::: DATA TO EXAMINE

(** [PAYOUT_TERMS_SHAPE_SQL] and the other constraints of a revision row. *)
Definition revision_row_ok (r : campaign_payout_rule_revision) : bool :=
  (1 <=? rev_revision_number r)
  && currency_code_sql (rev_currency r)
  && bool_decide (rev_formula_version r = PAYOUT_V4)
  && match rev_daily_rate_naira r with Some x => 0 <? x | None => false end
  && match rev_daily_target_miles r with Some x => 0 <? x | None => false end
  && bool_decide (rev_minimum_miles r = Some 0)
  && bool_decide (rev_outside_area_weight r = Some 0)
  && bool_decide (rev_shortfall_strategy r = Some "proportional"%string)
  && bool_decide (rev_deduction_per_mile_naira r = None).

Definition revision_number_key (r : campaign_payout_rule_revision) : option (uuid * Z) :=
  Some (rev_campaign_id r, rev_revision_number r).
Definition revision_effective_key (r : campaign_payout_rule_revision) : option (uuid * Z) :=
  Some (rev_campaign_id r, rev_effective_from r).

Definition flush_revision (row : campaign_payout_rule_revision) (db : payout_store)
    : result payout_store :=
  raise_if (negb (revision_row_ok row)) (IntegrityError "ck_campaign_payout_rule_revisions") ;;
  raise_if (conflicts revision_number_key row (st_revisions db))
    (IntegrityError "uq_campaign_payout_rule_revisions_campaign_number") ;;
  raise_if (conflicts revision_effective_key row (st_revisions db))
    (IntegrityError "uq_campaign_payout_rule_revisions_campaign_effective") ;;
  mret (with_revisions (fun l => l ++ [row]) db).

Definition flush_rule (row : campaign_payout_rule) (db : payout_store) : result payout_store :=
  raise_if (negb (currency_code_sql (rule_currency row)
                  && bool_decide (rule_formula_version row = PAYOUT_V4)))
    (IntegrityError "ck_campaign_payout_rules") ;;
  raise_if (conflicts active_rule_key row (st_rules db))
    (IntegrityError "uq_campaign_payout_rules_active_campaign") ;;
  mret (with_rules (fun l => l ++ [row]) db).

(** The server's stop rule, as stored. *)
Definition D39_STOP_OVERLAY : gmap string Q :=
  list_to_map [("stationary_window_min", 5 # 1); ("stationary_grace_min", 0 # 1)]%string.

(** The rule a new revision extends: the active one or a new one. *)
Definition rule_for_revision (db : payout_store) (campaign : campaign_row)
    (rule : option campaign_payout_rule) (actor_user_id : uuid)
    : result (campaign_payout_rule * option campaign_payout_rule * payout_store) :=
  match rule with
  | Some r => mret (r, None, db)
  | None =>
      currency ← validate_currency_code (Some (camp_currency campaign)) None;
      let row := CampaignPayoutRule (uuid4 (rule_id <$> st_rules db)) (camp_id campaign) actor_user_id
                   PAYOUT_V4 true (default "" currency) in
      db ← flush_rule row db;
      mret (row, Some row, db)
  end.
(* ===== verification/Json.v ===== *)
(** Json: JSON documents as Python's [json] module reads and writes them, and the
    text encodings around them ([base64], UTF-8 escapes).  An object keeps its
    members in the order of the text.  Documents nested deeper than the
    interpreter's stack are not modelled. *)

From stdpp Require Import base list strings gmap.
From Stdlib Require Import ZArith Lia Ascii QArith.
From S2P Require Import Prelude Text.

#[local] Set Warnings "-register-all".
#[local] Open Scope Z_scope.

Inductive json :=
| JNull
| JBool (b : bool)
| JInt (n : Z)
| JFloat (q : Q)
| JString (s : string)
| JArray (items : list json)
| JObject (members : list (string * json)).

(** [dict.get(name)], [JNull] when it is absent; of repeated members the last. *)
Definition member (members : list (string * json)) (name : string) : json :=
  match List.find (fun m => bool_decide (m.1 = name)) (rev members) with
  | Some m => m.2
  | None => JNull
  end.

Definition is_string (j : json) (s : string) : bool :=
  match j with JString t => bool_decide (t = s) | _ => false end.

(** [j == n] of an [int]: [True] and [1.0] are [1]. *)
Definition is_int (j : json) (n : Z) : bool :=
  match j with
  | JInt m => m =? n
  | JBool b => (if b then 1 else 0) =? n
  | JFloat q => Qeq_bool q (inject_Z n)
  | _ => false
  end.

(** A string that is not empty. *)
Definition code_of (j : json) : option string :=
  match j with JString s => if nonempty s then Some s else None | _ => None end.

(** ** [json.loads] *)

Definition is_json_space (c : ascii) : bool :=
  let n := nat_of_ascii c in ((n =? 32) || (n =? 9) || (n =? 10) || (n =? 13))%nat.

Fixpoint skip_space (s : string) : string :=
  match s with
  | String c rest => if is_json_space c then skip_space rest else s
  | EmptyString => s
  end.

(** Hexadecimal digits. *)
Definition hex_value (c : ascii) : option N :=
  let n := N_of_ascii c in
  if ((48 <=? n) && (n <=? 57))%N then Some (n - 48)%N
  else if ((97 <=? n) && (n <=? 102))%N then Some (n - 87)%N
  else if ((65 <=? n) && (n <=? 70))%N then Some (n - 55)%N
  else None.

(** The four hexadecimal digits of a [\u] escape. *)
Definition hex4 (s : string) : option (N * string) :=
  match s with
  | String a (String b (String c (String d rest))) =>
      match hex_value a, hex_value b, hex_value c, hex_value d with
      | Some a, Some b, Some c, Some d => Some (((a * 16 + b) * 16 + c) * 16 + d, rest)%N
      | _, _, _, _ => None
      end
  | _ => None
  end.

(** The UTF-8 bytes of a code point; a lone surrogate keeps its three bytes. *)
Definition utf8 (n : N) : string :=
  (if n <? 128 then String (ascii_of_N n) ""
   else if n <? 2048 then
     String (ascii_of_N (192 + n / 64)) (String (ascii_of_N (128 + n mod 64)) "")
   else if n <? 65536 then
     String (ascii_of_N (224 + n / 4096)) (String (ascii_of_N (128 + (n / 64) mod 64))
       (String (ascii_of_N (128 + n mod 64)) ""))
   else
     String (ascii_of_N (240 + n / 262144)) (String (ascii_of_N (128 + (n / 4096) mod 64))
       (String (ascii_of_N (128 + (n / 64) mod 64)) (String (ascii_of_N (128 + n mod 64)) ""))))%N.

(** A [\u] escape, of one code unit or of a surrogate pair. *)
Definition unicode_escape (s : string) : option (string * string) :=
  match hex4 s with
  | None => None
  | Some (high, rest) =>
      let lone := Some (utf8 high, rest) in
      if ((55296 <=? high) && (high <=? 56319))%N then
        match rest with
        | String a (String b rest') =>
            if bool_decide (a = backslash) && bool_decide (b = "u"%char) then
              match hex4 rest' with
              | Some (low, rest'') =>
                  if ((56320 <=? low) && (low <=? 57343))%N
                  then Some (utf8 (65536 + (high - 55296) * 1024 + (low - 56320)), rest'')
                  else lone
              | None => lone
              end
            else lone
        | _ => lone
        end
      else lone
  end.

(** The character of a one-letter escape. *)
Definition short_escape (c : ascii) : option ascii :=
  match N_of_ascii c with
  | 34 => Some c | 92 => Some c | 47 => Some c
  | 98 => Some (ascii_of_N 8) | 102 => Some (ascii_of_N 12) | 110 => Some (ascii_of_N 10)
  | 114 => Some (ascii_of_N 13) | 116 => Some (ascii_of_N 9)
  | _ => None
  end%N.

(** The rest of a string after its opening quote; control characters are
    refused.  [fuel] bounds the characters read. *)
Fixpoint parse_string (fuel : nat) (s : string) : option (string * string) :=
  match fuel, s with
  | S fuel, String c rest =>
      if (N_of_ascii c =? 34)%N then Some (""%string, rest)
      else if (N_of_ascii c <? 32)%N then None
      else if bool_decide (c = backslash) then
        match rest with
        | String e rest' =>
            match (if bool_decide (e = "u"%char) then unicode_escape rest'
                   else (fun x => (String x "", rest')) <$> short_escape e) with
            | Some (text, rest'') =>
                (fun p => ((text +:+ p.1)%string, p.2)) <$> parse_string fuel rest''
            | None => None
            end
        | EmptyString => None
        end
      else (fun p => (String c p.1, p.2)) <$> parse_string fuel rest
  | _, _ => None
  end.

(** The parts of a number: an optional sign of [accepted] characters, an integer
    without leading zeros, a fraction and an exponent where they are well formed. *)
Definition read_sign (accepted : N -> bool) (s : string) : string * string :=
  match s with
  | String c r => if accepted (N_of_ascii c) then (String c "", r) else (""%string, s)
  | EmptyString => (""%string, s)
  end.

Definition read_integer (s : string) : option (string * string) :=
  match s with
  | String c r =>
      if (N_of_ascii c =? 48)%N then Some ("0"%string, r)
      else if nonempty (span_digits s).1 then Some (span_digits s) else None
  | EmptyString => None
  end.

Definition read_fraction (s : string) : string * string :=
  match s with
  | String c r =>
      if (N_of_ascii c =? 46)%N && nonempty (span_digits r).1
      then (String c (span_digits r).1, (span_digits r).2) else (""%string, s)
  | EmptyString => (""%string, s)
  end.

Definition read_exponent (s : string) : string * string :=
  match s with
  | String c r =>
      let '(sign, r) := read_sign (fun n => (n =? 43) || (n =? 45))%N r in
      if ((N_of_ascii c =? 101)%N || (N_of_ascii c =? 69)%N) && nonempty (span_digits r).1
      then (String c (sign +:+ (span_digits r).1), (span_digits r).2) else (""%string, s)
  | EmptyString => (""%string, s)
  end.

(** The integer, the rest of the number and what follows it; [None] when there is
    no number. *)
Definition number_parts (s : string) : option (string * string * string) :=
  let '(sign, rest) := read_sign (fun n => (n =? 45)%N) s in
  match read_integer rest with
  | None => None
  | Some (digits, rest) =>
      let '(fraction, rest) := read_fraction rest in
      let '(exponent, rest) := read_exponent rest in
      Some ((sign +:+ digits)%string, (fraction +:+ exponent)%string, rest)
  end.
Definition type_key_value (t : notification_type) : string :=
  match t with
  | DRIVER_ID_APPROVED => "driver_id_approved"
  | DRIVER_ID_REJECTED => "driver_id_rejected"
  | DRIVER_CAR_APPROVED => "driver_car_approved"
  | DRIVER_CAR_REJECTED => "driver_car_rejected"
  | ASSIGNMENT_OFFERED => "assignment_offered"
  | ASSIGNMENT_ACCEPTED => "assignment_accepted"
  | CAMPAIGN_APPROVED => "campaign_approved"
  | CAMPAIGN_REJECTED => "campaign_rejected"
  | CREATIVE_APPROVED => "creative_approved"
  | CREATIVE_REJECTED => "creative_rejected"
  | QUOTATION_READY => "quotation_ready"
  | REPORT_READY => "report_ready"
  | FUNDING_CONFIRMED => "funding_confirmed"
  | BUDGET_ALERT => "budget_alert"
  | BUDGET_URGENT_ALERT => "budget_urgent_alert"
  | CAMPAIGN_BUDGET_PAUSED => "campaign_budget_paused"
  | CAMPAIGN_BUDGET_RESUMED => "campaign_budget_resumed"
  | CAMPAIGN_CANCELLED => "campaign_cancelled"
  | PAYOUT_RELEASED => "payout_released"
  | PASSWORD_RESET_REQUESTED => "password_reset_requested"
  | ADVERTISER_LOGIN_INVITE => "advertiser_login_invite"
  | DRIVER_ONBOARDING_ACCESS_REQUESTED => "driver_onboarding_access_requested"
  | DRIVER_ACCOUNT_SETUP_REQUESTED => "driver_account_setup_requested"
  | FRAUD_HOLD_RAISED => "fraud_hold_raised"
  | FRAUD_REVIEW_RESOLVED => "fraud_review_resolved"
  | FRAUD_DISPUTE_REPLIED => "fraud_dispute_replied"
  | ASSIGNMENT_INACTIVE => "assignment_inactive"
  | PAYOUT_AUTOMATIC_ALERT => "payout_automatic_alert"
  | PAYOUT_AUTOMATIC_PAUSED => "payout_automatic_paused"
  | PAYOUT_AUTOMATIC_RESUMED => "payout_automatic_resumed"
  | COMPLAINT_RECEIVED => "complaint_received"
  | COMPLAINT_REPLIED => "complaint_replied"
  | COMPLAINT_RESOLVED => "complaint_resolved"
  end.

(** ** Authorization ([services/admin_authorization.py]) *)

Definition require_active_admin (db : billing_store) (actor_user_id : uuid)
    (expected_session_version : option Z) : result unit :=
  let admin := find_row (fun u =>
      bool_decide (us_id u = actor_user_id)
      && bool_decide (us_role u = ROLE_ADMIN)
      && bool_decide (us_status u = USER_ACTIVE)
      && match expected_session_version with
         | Some v => us_session_version u =? v
         | None => true
         end) (bs_users db) in
  _ ← require_some admin (AppError "FORBIDDEN_ROLE" 403);
  mret tt.

(** ** Value helpers ([services/billing/common.py]) *)

Definition receipt_sequence (s : receipt_lifecycle_status) : Z :=
  match s with RECORDED => 1 | CONFIRMED => 2 | REVERSED => 3 end.

Definition _aware_utc (value : datetime) : result Z :=
  match utcoffset value with
  | None => Raise (AppError "INVALID_ACCEPTED_AT" 400)
  | Some offset => Ok (wall value - offset)
  end.
(* ===== verification/Notifications.v ===== *)
(** Outbox notifications ([services/notifications.py]): the deduplicated
    creation of one delivery, the fan-out to an advertiser organization, and
    the budget notices. *)

From stdpp Require Import base list strings gmap.
From Stdlib Require Import ZArith Lia.
From S2P Require Import Prelude PayoutData Text BillingData.

#[local] Open Scope Z_scope.

Section Notifications.
Context `{Sha256}.

(** [notification_dedupe_fingerprint]; a payload of strings is its own
    canonical form. *)
Definition notification_dedupe_fingerprint (recipient_user_id : uuid) (type_key : notification_type)
    (template_version : string) (channel : notification_channel) (payload : gmap string string)
    : string :=
  sha256_hexdigest (json_compact
    [("channel", json_string (channel_value channel));
     ("payload", json_dict payload);
     ("recipient_user_id", json_string (uuid_str recipient_user_id));
     ("template_version", json_string template_version);
     ("type_key", json_string (type_key_value type_key))]%string).

Definition dedupe_conflict : exn := AppError "NOTIFICATION_DEDUPE_CONFLICT" 409.

(** The row a retry with the same key meets. *)
Definition find_notification (recipient_user_id : uuid) (channel : notification_channel)
    (dedupe_key : string) (l : list notification) : option notification :=
  find_row (fun n => bool_decide (no_recipient_user_id n = recipient_user_id)
                     && bool_decide (no_channel n = channel)
                     && bool_decide (no_dedupe_key n = Some dedupe_key)) l.

(** [uq_notifications_recipient_channel_dedupe_key] *)
Definition notification_dedupe (n : notification)
    : option (uuid * notification_channel * string) :=
  (fun key => (no_recipient_user_id n, no_channel n, key)) <$> no_dedupe_key n.

Definition flush_notification (notice : notification) (db : billing_store) : result billing_store :=
  raise_if (conflicts notification_dedupe notice (bs_notifications db))
    (IntegrityError "uq_notifications_recipient_channel_dedupe_key") ;;
  mret (with_notifications (fun l => l ++ [notice]) db).

Definition pending_job (kind : string) (identity : uuid) (db : billing_store) : billing_store :=
  with_jobs (fun jobs => {[(kind, identity)]} ∪ jobs) db.

Definition new_notification (db : billing_store) (recipient_user_id : uuid)
    (type_key : notification_type) (payload : gmap string string) (dedupe_key : option string)
    (channel : notification_channel) (template_version : string) (clock : Z) : notification :=
  {| no_id := uuid4 (no_id <$> bs_notifications db);
     no_recipient_user_id := recipient_user_id;
     no_type_key := type_key;
     no_template_version := template_version;
     no_payload := payload;
     no_dedupe_key := dedupe_key;
     no_channel := channel;
     no_status := match channel with IN_APP => NOTICE_SENT | TRANSACTIONAL_EMAIL => NOTICE_PENDING end;
     no_dedupe_fingerprint :=
       notification_dedupe_fingerprint recipient_user_id type_key template_version channel payload;
     no_sent_at := match channel with IN_APP => Some clock | TRANSACTIONAL_EMAIL => None end |}.

(** An existing row answers the retry, if it is a retry of the same delivery. *)
Definition accept_existing (existing : notification) (fingerprint : string) : result notification :=
  if bool_decide (no_dedupe_fingerprint existing = fingerprint) then Ok existing
  else Raise dedupe_conflict.

(** [arrived] are the notifications other transactions commit between the
    lookup and the insertion; [clock] is [datetime.now(UTC)]. *)
Definition create_notification (arrived : list notification) (clock : Z) (db : billing_store)
    (recipient_user_id : uuid) (type_key : notification_type) (payload : gmap string string)
    (dedupe_key : option string) (channel : notification_channel) (template_version : string)
    : result (notification * billing_store) :=
  let fingerprint :=
    notification_dedupe_fingerprint recipient_user_id type_key template_version channel payload in
  let lookup l := k ← dedupe_key; find_notification recipient_user_id channel k l in
  match lookup (bs_notifications db) with
  | Some existing => n ← accept_existing existing fingerprint; mret (n, db)
  | None =>
      let db := with_notifications (fun l => l ++ arrived) db in
      let notice := new_notification db recipient_user_id type_key payload dedupe_key channel
                      template_version clock in
      match flush_notification notice db with
      | Ok db =>
          mret (notice, match channel with
                        | IN_APP => db
                        | TRANSACTIONAL_EMAIL => pending_job "deliver_email" (no_id notice) db
                        end)
      | Raise exc =>
          match lookup (bs_notifications db) with
          | None => Raise exc
          | Some existing => n ← accept_existing existing fingerprint; mret (n, db)
          end
      end
  end.

Definition active_advertiser (db : billing_store) (user_id : uuid) : bool :=
  existsb (fun u => bool_decide (us_id u = user_id) && bool_decide (us_role u = ROLE_ADVERTISER)
                    && bool_decide (us_status u = USER_ACTIVE)) (bs_users db).

Definition active_organization (db : billing_store) (organization_id : uuid) : bool :=
  existsb (fun o => bool_decide (org_id o = organization_id) && bool_decide (org_status o = ORG_ACTIVE))
    (bs_organizations db).

Definition active_member (db : billing_store) (organization_id : uuid) (m : organization_membership)
    : bool :=
  bool_decide (om_organization_id m = organization_id)
  && bool_decide (om_status m = MEMBER_ACTIVE)
  && active_organization db organization_id
  && active_advertiser db (om_user_id m).

Definition email_recipient (db : billing_store) (organization_id recipient_user_id : uuid) : bool :=
  existsb (fun m => active_member db organization_id m && bool_decide (om_user_id m = recipient_user_id))
    (bs_memberships db).

Definition create_advertiser_email_notification (clock : Z) (db : billing_store)
    (organization_id recipient_user_id : uuid) (type_key : notification_type)
    (payload : gmap string string) (dedupe_key template_version : string)
    : result (option notification * billing_store) :=
  raise_if (negb (email_recipient db organization_id recipient_user_id))
    (AppError "INVALID_EMAIL_RECIPIENT" 409) ;;
  let enabled :=
    np_transactional_email_enabled <$>
      find_row (fun p => bool_decide (np_advertiser_organization_id p = organization_id))
        (bs_preferences db) in
  if bool_decide (enabled = Some false) then mret (None, db)
  else
    let bounded_payload := <["advertiser_organization_id"%string := uuid_str organization_id]> payload in
    r ← create_notification [] clock db recipient_user_id type_key bounded_payload (Some dedupe_key)
          TRANSACTIONAL_EMAIL template_version;
    mret (Some r.1, r.2).

Fixpoint notify_recipients (clock : Z) (db : billing_store) (organization_id : uuid)
    (recipients : list uuid) (type_key : notification_type) (event_key : string)
    (payload : gmap string string) : result (list notification * billing_store) :=
  match recipients with
  | [] => mret ([], db)
  | recipient :: rest =>
      r ← create_notification [] clock db recipient type_key payload
            (Some (event_key +:+ ":in_app")%string) IN_APP "v1";
      let '(notice, db) := r in
      e ← create_advertiser_email_notification clock db organization_id recipient type_key payload
            (event_key +:+ ":transactional_email")%string "v1";
      let '(email, db) := e in
      r ← notify_recipients clock db organization_id rest type_key event_key payload;
      mret (notice :: option_list email ++ r.1, r.2)
  end.

(** The active members' user ids, in [ORDER BY users.id]. *)
Definition advertiser_recipients (db : billing_store) (organization_id : uuid) : list uuid :=
  stable_sort N.leb (om_user_id <$> List.filter (active_member db organization_id) (bs_memberships db)).

Definition create_advertiser_business_notifications (clock : Z) (db : billing_store)
    (organization_id : uuid) (type_key : notification_type) (event_key : string)
    (payload : gmap string string) : result (list notification * billing_store) :=
  notify_recipients clock db organization_id (advertiser_recipients db organization_id) type_key
    event_key payload.

(** One in-app notice per administrator. *)
Fixpoint notify_admins (clock : Z) (db : billing_store) (admins : list uuid) (type_key : notification_type)
    (dedupe_key : string) (payload : gmap string string) : result (list notification * billing_store) :=
  match admins with
  | [] => mret ([], db)
  | admin :: rest =>
      n ← create_notification [] clock db admin type_key payload (Some dedupe_key) IN_APP "v1";
      r ← notify_admins clock n.2 rest type_key dedupe_key payload;
      mret (n.1 :: r.1, r.2)
  end.

Definition active_admins (db : billing_store) : list uuid :=
  stable_sort N.leb
    (us_id <$> List.filter (fun u => bool_decide (us_role u = ROLE_ADMIN)
                                     && bool_decide (us_status u = USER_ACTIVE)) (bs_users db)).

(** [create_active_admin_notices]: the active administrators in
    [ORDER BY users.id], but the excluded one. *)
Definition create_active_admin_notices (clock : Z) (db : billing_store) (type_key : notification_type)
    (event_key : string) (payload : gmap string string) (exclude_user_id : option uuid)
    : result (list notification * billing_store) :=
  notify_admins clock db
    (List.filter (fun i => negb (bool_decide (exclude_user_id = Some i))) (active_admins db))
    type_key (event_key +:+ ":in_app")%string payload.

(** ** What the notices change *)

(** [db'] is [db] with more notices and possibly more queued jobs. *)
Definition notified (db db' : billing_store) : Prop :=
  exists notices jobs,
    db' = with_jobs (fun _ => jobs) (with_notifications (fun l => l ++ notices) db).

Lemma notified_refl db : notified db db.
Proof. exists [], (bs_jobs db). destruct db. unfold with_jobs, with_notifications. cbn. by rewrite app_nil_r. Qed.

Lemma notified_trans db1 db2 db3 : notified db1 db2 -> notified db2 db3 -> notified db1 db3.
Proof.
  intros (n1 & j1 & ->) (n2 & j2 & ->). exists (n1 ++ n2), j2.
  unfold with_jobs, with_notifications. cbn. by rewrite app_assoc.
Qed.

Lemma notified_facts db db' : notified db db' -> bs_facts db' = bs_facts db.
Proof. by intros (? & ? & ->). Qed.

Lemma find_row_app {A} (p : A -> bool) l1 l2 :
  find_row p (l1 ++ l2) = match find_row p l1 with Some x => Some x | None => find_row p l2 end.
Proof. unfold find_row. induction l1 as [|x l1 IH]; cbn; [done|]. by destruct (p x). Qed.

Lemma find_notification_app recipient channel k l1 l2 :
  find_notification recipient channel k (l1 ++ l2) =
    match find_notification recipient channel k l1 with
    | Some n => Some n
    | None => find_notification recipient channel k l2
    end.
Proof. apply find_row_app. Qed.

Lemma with_no_notifications db : with_notifications (fun l => l ++ []) db = db.
Proof. destruct db. unfold with_notifications. cbn. by rewrite app_nil_r. Qed.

::::::

**EXERCISE**
Where does the word "JNull" appear in the records? Copy every line that holds it.

**TASK RESPONSE**
| JNull
(** [dict.get(name)], [JNull] when it is absent; of repeated members the last. *)
  | None => JNull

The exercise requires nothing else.